The bull sperm cells exhibit specific structures that protect their DNA, and therefore, the standard techniques used for somatic DNA isolation are not efficient. Thus, our objective was to design an inexpensive, quick and efficient bull sperm DNA isolation, under the hypothesis that the appropriate combination of chemical agents and a set of alternatives would allow us to design an improved method to extract DNA from bull sperm to be used in PCR assays. A series of replicates obtained from five ejaculates were used to evaluate six methods to extract bull sperm DNA: 1) the conventional method using proteinase K and phenol-chloroform; 2) papain, DTT, DMSO, CTAB, and SDS method (to solubilize the perinuclear theca and to replace phenol-chloroform); 3) the nonionic detergent Brij 36-T method, to remove the plasma membrane; 4) DTT and heparin method, for nuclear chromatin de-condensation; 5) SDS method and; 6) CTAB method, to remove the plasma membrane.
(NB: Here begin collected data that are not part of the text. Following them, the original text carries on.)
(** * DBGH_ASSERTS: the assertion macros of [include/DBGHAssert.h]

    A shallow embedding of the two dispatch macros [IMPL_DBGH_ASSERT] and
    [IMPL_DBGH_ASSERT_DEBUG], of the public macros built on them
    ([ASSERT_DEBUG], [ASSERT_WARNING], [ASSERT_ERROR], [ASSERT_FATAL], in
    both settings of the [DEBUG] preprocessor switch), and of the
    collaborators they call.

    The header is the only C++ file at hand.  The classes it includes from
    [impl/] ([CAssertConfig], [CAssertHandler], [CHandlerExecutor],
    [CAssertException]) are not: the macros are therefore modelled over an
    arbitrary [HandleAssert], and a second layer models the missing classes
    from the specification (marked as such) where a property is about
    them. *)

From stdpp Require Import gmap strings list pretty.

Set Default Proof Using "Type".

(** ** Data model *)

(** [dbgh::EAssertLevel]. *)
Inductive EAssertLevel : Type :=
  | Debug
  | Warning
  | Error
  | Fatal.

#[global] Instance EAssertLevel_eq_dec : EqDecision EAssertLevel.
Proof. solve_decision. Defined.

(** The dynamic type of a C++ exception object, as far as the catch clauses
    of the macros can tell classes apart.  [CAssertException]'s declaration
    is not at hand; a class publicly derived from it is matched by
    [catch (const dbgh::CAssertException&)] like the class itself. *)
Inductive ExceptionClass : Type :=
  | CAssertException
  | DerivedAssertException (name : string)
  | SStartDebuggingException
  | ForeignException (name : string).

#[global] Instance ExceptionClass_eq_dec : EqDecision ExceptionClass.
Proof. solve_decision. Defined.

(** An exception object: its dynamic class, the message held by the
    [CAssertException] base (or by the foreign class), and the data members
    a derived class adds. *)
Record Exception : Type := mkException {
  exn_class : ExceptionClass;
  exn_message : string;
  exn_members : list Z
}.

#[global] Instance Exception_eq_dec : EqDecision Exception.
Proof. solve_decision. Defined.

(** How a statement ends: it falls through, an exception leaves it, the
    process is terminated, or it blocks for ever on the interactive input. *)
Inductive Outcome : Type :=
  | Normal
  | Throws (e : Exception)
  | Terminated
  | Blocked.

(** One textual macro invocation: the identity of its [static bool __ignore]
    and what [__FILE__], [__LINE__], [__func__] and [#_expression_] expand
    to there. *)
Record CallSite : Type := mkCallSite {
  site_id : positive;
  site_file : string;
  site_line : N;
  site_func : string;
  site_expr : string
}.

(** The failure context handed to an executor operation. *)
Record FailureContext : Type := mkFailureContext {
  ctx_level : EAssertLevel;
  ctx_file : string;
  ctx_func : string;
  ctx_line : N;
  ctx_expr : string;
  ctx_message : string
}.

(** One attempt to read a command from [std::cin]. *)
Inductive Read : Type :=
  | Token (s : string)
  | ReadFailed.

(** The streams and runtime counters an executor works on. *)
Record IO : Type := mkIO {
  io_stdin : list Read;
  io_cerr : list string;
  io_uncaught : nat
}.

(** Resolution of a failing Debug-level check. *)
Inductive Resolution : Type :=
  | Continue
  | Suppressed
  | Break
  | Escalate
  | Abort.

#[global] Instance Resolution_eq_dec : EqDecision Resolution.
Proof. solve_decision. Defined.

(** [dbgh::CHandlerExecutor]: one operation per level.  The interactive
    operation receives the call site's latch by reference: it takes its
    value and returns the value it leaves there; [None] is an operation that
    never returns. *)
Record CHandlerExecutor : Type := mkExecutor {
  HandleWarning : FailureContext -> IO -> Outcome * IO;
  HandleError : FailureContext -> IO -> Outcome * IO;
  HandleFatal : FailureContext -> IO -> Outcome * IO;
  HandleInteractive : FailureContext -> bool -> IO -> option Resolution * bool * IO
}.

(** [dbgh::CAssertConfig]: the enablement of each level and the one
    installed executor. *)
Record CAssertConfig : Type := mkConfig {
  cfg_enabled : EAssertLevel -> bool;
  cfg_executor : CHandlerExecutor
}.

(** The variables of the program the checks are written in: guarded
    expressions and format arguments read and may write them. *)
Definition Env : Type := gmap string Z.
DNA samples were analyzed spectrophotometrically to determine the DNA concentration and purity, then used at 200, 100, 50, 25, and 12.5 ng for PCR assays. To evaluate repeatability of the method, replicates of the most efficient procedure were performed. Results showed that the best method for bull sperm DNA extraction was the use of CTAB as a membrane removal agent; papain, DTT and DMSO as lysis buffer and DTT, heparin, and SDS as decondensing solution, achieving concentration ranging from 63 to 154 ng µL^-1 and optimal quality (A₂₆₀/A₂₈₀= 1.75 and 1.73) in fresh and frozen semen extracting, respectively. In conclusion, considering the structural characteristics of the sperm cell, we designed a method simple and efficient for extracting bull sperm DNA without limitations in PCR. Also, the whole procedure can be done in a short period of time without the need to employ phenol-chloroform and proteinase K treatment.